Segment Start: Exercise input

(* ===== verification/Trees.v ===== *)
(** * Trees: core/zlib/trees.c, trees.h, and the parts of deflate.h it uses

    The output of deflate: the bit buffer, the static trees and the generation of
    canonical codes, and the emission of blocks.  The Huffman trees themselves are
    built in TreeBuild.v, and blocks with their own codes are in TreeSend.v.  [pending_buf] is the list of the bytes put out so far,
    so that [pending] is its length. *)

From S2P Require Import Prelude.
From S2P Require Import Inftrees.

(** ** Constants (deflate.h, zutil.h) *)

Definition MIN_MATCH : Z := 3.
Definition MAX_MATCH : Z := 258.
Definition LENGTH_CODES : nat := 29.
Definition LITERALS : nat := 256.
Definition L_CODES : nat := LITERALS + 1 + LENGTH_CODES.
Definition D_CODES : nat := 30.
Definition BL_CODES : nat := 19.
Definition HEAP_SIZE : nat := 2 * L_CODES + 1.
Definition MAX_BITS : nat := 15.
Definition Buf_size : Z := 16.
Definition END_BLOCK : nat := 256.
Definition STORED_BLOCK : Z := 0.
Definition STATIC_TREES : Z := 1.
Definition DYN_TREES : Z := 2.

(** [ct_data]: [fc] is the union of [Freq] and [Code], [dl] that of [Dad] and
    [Len]. *)
Record ct_data := mk_ct { fc : Z; dl : Z }.
Abbreviation Freq := fc (only parsing).
Abbreviation Code := fc (only parsing).
Abbreviation Dad := dl (only parsing).
Abbreviation Len := dl (only parsing).

#[export] Instance ct_data_eq_dec : EqDecision ct_data.
Proof. solve_decision. Defined.

Definition ct_of : list (Z * Z) -> list ct_data := map (fun '(c, l) => mk_ct c l).
Definition ct (tree : list ct_data) (n : nat) : ct_data := nth n tree (mk_ct 0 0).
Definition set_fc (tree : list ct_data) (n : nat) (v : Z) : list ct_data :=
  <[n := mk_ct v (dl (ct tree n))]> tree.
Definition set_dl (tree : list ct_data) (n : nat) (v : Z) : list ct_data :=
  <[n := mk_ct (fc (ct tree n)) v]> tree.

(** ** trees.h *)

Definition static_ltree : list ct_data := ct_of [
  (12, 8); (140, 8); (76, 8); (204, 8); (44, 8); (172, 8); (108, 8); (236, 8);
  (28, 8); (156, 8); (92, 8); (220, 8); (60, 8); (188, 8); (124, 8); (252, 8);
  (2, 8); (130, 8); (66, 8); (194, 8); (34, 8); (162, 8); (98, 8); (226, 8);
  (18, 8); (146, 8); (82, 8); (210, 8); (50, 8); (178, 8); (114, 8); (242, 8);
  (10, 8); (138, 8); (74, 8); (202, 8); (42, 8); (170, 8); (106, 8); (234, 8);
  (26, 8); (154, 8); (90, 8); (218, 8); (58, 8); (186, 8); (122, 8); (250, 8);
  (6, 8); (134, 8); (70, 8); (198, 8); (38, 8); (166, 8); (102, 8); (230, 8);
  (22, 8); (150, 8); (86, 8); (214, 8); (54, 8); (182, 8); (118, 8); (246, 8);
  (14, 8); (142, 8); (78, 8); (206, 8); (46, 8); (174, 8); (110, 8); (238, 8);
  (30, 8); (158, 8); (94, 8); (222, 8); (62, 8); (190, 8); (126, 8); (254, 8);
  (1, 8); (129, 8); (65, 8); (193, 8); (33, 8); (161, 8); (97, 8); (225, 8);
  (17, 8); (145, 8); (81, 8); (209, 8); (49, 8); (177, 8); (113, 8); (241, 8);
  (9, 8); (137, 8); (73, 8); (201, 8); (41, 8); (169, 8); (105, 8); (233, 8);
  (25, 8); (153, 8); (89, 8); (217, 8); (57, 8); (185, 8); (121, 8); (249, 8);
  (5, 8); (133, 8); (69, 8); (197, 8); (37, 8); (165, 8); (101, 8); (229, 8);
  (21, 8); (149, 8); (85, 8); (213, 8); (53, 8); (181, 8); (117, 8); (245, 8);
  (13, 8); (141, 8); (77, 8); (205, 8); (45, 8); (173, 8); (109, 8); (237, 8);
  (29, 8); (157, 8); (93, 8); (221, 8); (61, 8); (189, 8); (125, 8); (253, 8);
  (19, 9); (275, 9); (147, 9); (403, 9); (83, 9); (339, 9); (211, 9); (467, 9);
  (51, 9); (307, 9); (179, 9); (435, 9); (115, 9); (371, 9); (243, 9); (499, 9);
  (11, 9); (267, 9); (139, 9); (395, 9); (75, 9); (331, 9); (203, 9); (459, 9);
  (43, 9); (299, 9); (171, 9); (427, 9); (107, 9); (363, 9); (235, 9); (491, 9);
  (27, 9); (283, 9); (155, 9); (411, 9); (91, 9); (347, 9); (219, 9); (475, 9);
  (59, 9); (315, 9); (187, 9); (443, 9); (123, 9); (379, 9); (251, 9); (507, 9);
  (7, 9); (263, 9); (135, 9); (391, 9); (71, 9); (327, 9); (199, 9); (455, 9);
  (39, 9); (295, 9); (167, 9); (423, 9); (103, 9); (359, 9); (231, 9); (487, 9);
  (23, 9); (279, 9); (151, 9); (407, 9); (87, 9); (343, 9); (215, 9); (471, 9);
  (55, 9); (311, 9); (183, 9); (439, 9); (119, 9); (375, 9); (247, 9); (503, 9);
  (15, 9); (271, 9); (143, 9); (399, 9); (79, 9); (335, 9); (207, 9); (463, 9);
  (47, 9); (303, 9); (175, 9); (431, 9); (111, 9); (367, 9); (239, 9); (495, 9);
  (31, 9); (287, 9); (159, 9); (415, 9); (95, 9); (351, 9); (223, 9); (479, 9);
  (63, 9); (319, 9); (191, 9); (447, 9); (127, 9); (383, 9); (255, 9); (511, 9);
  (0, 7); (64, 7); (32, 7); (96, 7); (16, 7); (80, 7); (48, 7); (112, 7);
  (8, 7); (72, 7); (40, 7); (104, 7); (24, 7); (88, 7); (56, 7); (120, 7);
  (4, 7); (68, 7); (36, 7); (100, 7); (20, 7); (84, 7); (52, 7); (116, 7);
  (3, 8); (131, 8); (67, 8); (195, 8); (35, 8); (163, 8); (99, 8); (227, 8)].

Definition static_dtree : list ct_data := ct_of [
  (0, 5); (16, 5); (8, 5); (24, 5); (4, 5); (20, 5); (12, 5); (28, 5);
  (2, 5); (18, 5); (10, 5); (26, 5); (6, 5); (22, 5); (14, 5); (30, 5);
  (1, 5); (17, 5); (9, 5); (25, 5); (5, 5); (21, 5); (13, 5); (29, 5);
  (3, 5); (19, 5); (11, 5); (27, 5); (7, 5); (23, 5)].

Definition _dist_code : list Z := [
  0; 1; 2; 3; 4; 4; 5; 5; 6; 6; 6; 6; 7; 7; 7; 7; 8; 8; 8; 8;
  8; 8; 8; 8; 9; 9; 9; 9; 9; 9; 9; 9; 10; 10; 10; 10; 10; 10; 10; 10;
  10; 10; 10; 10; 10; 10; 10; 10; 11; 11; 11; 11; 11; 11; 11; 11; 11; 11; 11; 11;
  11; 11; 11; 11; 12; 12; 12; 12; 12; 12; 12; 12; 12; 12; 12; 12; 12; 12; 12; 12;
  12; 12; 12; 12; 12; 12; 12; 12; 12; 12; 12; 12; 12; 12; 12; 12; 13; 13; 13; 13;
  13; 13; 13; 13; 13; 13; 13; 13; 13; 13; 13; 13; 13; 13; 13; 13; 13; 13; 13; 13;
  13; 13; 13; 13; 13; 13; 13; 13; 14; 14; 14; 14; 14; 14; 14; 14; 14; 14; 14; 14;
  14; 14; 14; 14; 14; 14; 14; 14; 14; 14; 14; 14; 14; 14; 14; 14; 14; 14; 14; 14;
  14; 14; 14; 14; 14; 14; 14; 14; 14; 14; 14; 14; 14; 14; 14; 14; 14; 14; 14; 14;
  14; 14; 14; 14; 14; 14; 14; 14; 14; 14; 14; 14; 15; 15; 15; 15; 15; 15; 15; 15;
  15; 15; 15; 15; 15; 15; 15; 15; 15; 15; 15; 15; 15; 15; 15; 15; 15; 15; 15; 15;
  15; 15; 15; 15; 15; 15; 15; 15; 15; 15; 15; 15; 15; 15; 15; 15; 15; 15; 15; 15;
  15; 15; 15; 15; 15; 15; 15; 15; 15; 15; 15; 15; 15; 15; 15; 15; 0; 0; 16; 17;
  18; 18; 19; 19; 20; 20; 20; 20; 21; 21; 21; 21; 22; 22; 22; 22; 22; 22; 22; 22;
  23; 23; 23; 23; 23; 23; 23; 23; 24; 24; 24; 24; 24; 24; 24; 24; 24; 24; 24; 24;
  24; 24; 24; 24; 25; 25; 25; 25; 25; 25; 25; 25; 25; 25; 25; 25; 25; 25; 25; 25;
  26; 26; 26; 26; 26; 26; 26; 26; 26; 26; 26; 26; 26; 26; 26; 26; 26; 26; 26; 26;
  26; 26; 26; 26; 26; 26; 26; 26; 26; 26; 26; 26; 27; 27; 27; 27; 27; 27; 27; 27;
  27; 27; 27; 27; 27; 27; 27; 27; 27; 27; 27; 27; 27; 27; 27; 27; 27; 27; 27; 27;
  27; 27; 27; 27; 28; 28; 28; 28; 28; 28; 28; 28; 28; 28; 28; 28; 28; 28; 28; 28;
  28; 28; 28; 28; 28; 28; 28; 28; 28; 28; 28; 28; 28; 28; 28; 28; 28; 28; 28; 28;
  28; 28; 28; 28; 28; 28; 28; 28; 28; 28; 28; 28; 28; 28; 28; 28; 28; 28; 28; 28;
  28; 28; 28; 28; 28; 28; 28; 28; 29; 29; 29; 29; 29; 29; 29; 29; 29; 29; 29; 29;
  29; 29; 29; 29; 29; 29; 29; 29; 29; 29; 29; 29; 29; 29; 29; 29; 29; 29; 29; 29;
  29; 29; 29; 29; 29; 29; 29; 29; 29; 29; 29; 29; 29; 29; 29; 29; 29; 29; 29; 29;
  29; 29; 29; 29; 29; 29; 29; 29; 29; 29; 29; 29].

Segment End: Exercise input

- Task details: Using the data above, reproduce exactly the lines from the line that contains "(28, 8); (156, 8);" through the line that contains "(30, 8); (158, 8);", including both.

- Solution for this task:
  (28, 8); (156, 8); (92, 8); (220, 8); (60, 8); (188, 8); (124, 8); (252, 8);
  (2, 8); (130, 8); (66, 8); (194, 8); (34, 8); (162, 8); (98, 8); (226, 8);
  (18, 8); (146, 8); (82, 8); (210, 8); (50, 8); (178, 8); (114, 8); (242, 8);
  (10, 8); (138, 8); (74, 8); (202, 8); (42, 8); (170, 8); (106, 8); (234, 8);
  (26, 8); (154, 8); (90, 8); (218, 8); (58, 8); (186, 8); (122, 8); (250, 8);
  (6, 8); (134, 8); (70, 8); (198, 8); (38, 8); (166, 8); (102, 8); (230, 8);
  (22, 8); (150, 8); (86, 8); (214, 8); (54, 8); (182, 8); (118, 8); (246, 8);
  (14, 8); (142, 8); (78, 8); (206, 8); (46, 8); (174, 8); (110, 8); (238, 8);
  (30, 8); (158, 8); (94, 8); (222, 8); (62, 8); (190, 8); (126, 8); (254, 8);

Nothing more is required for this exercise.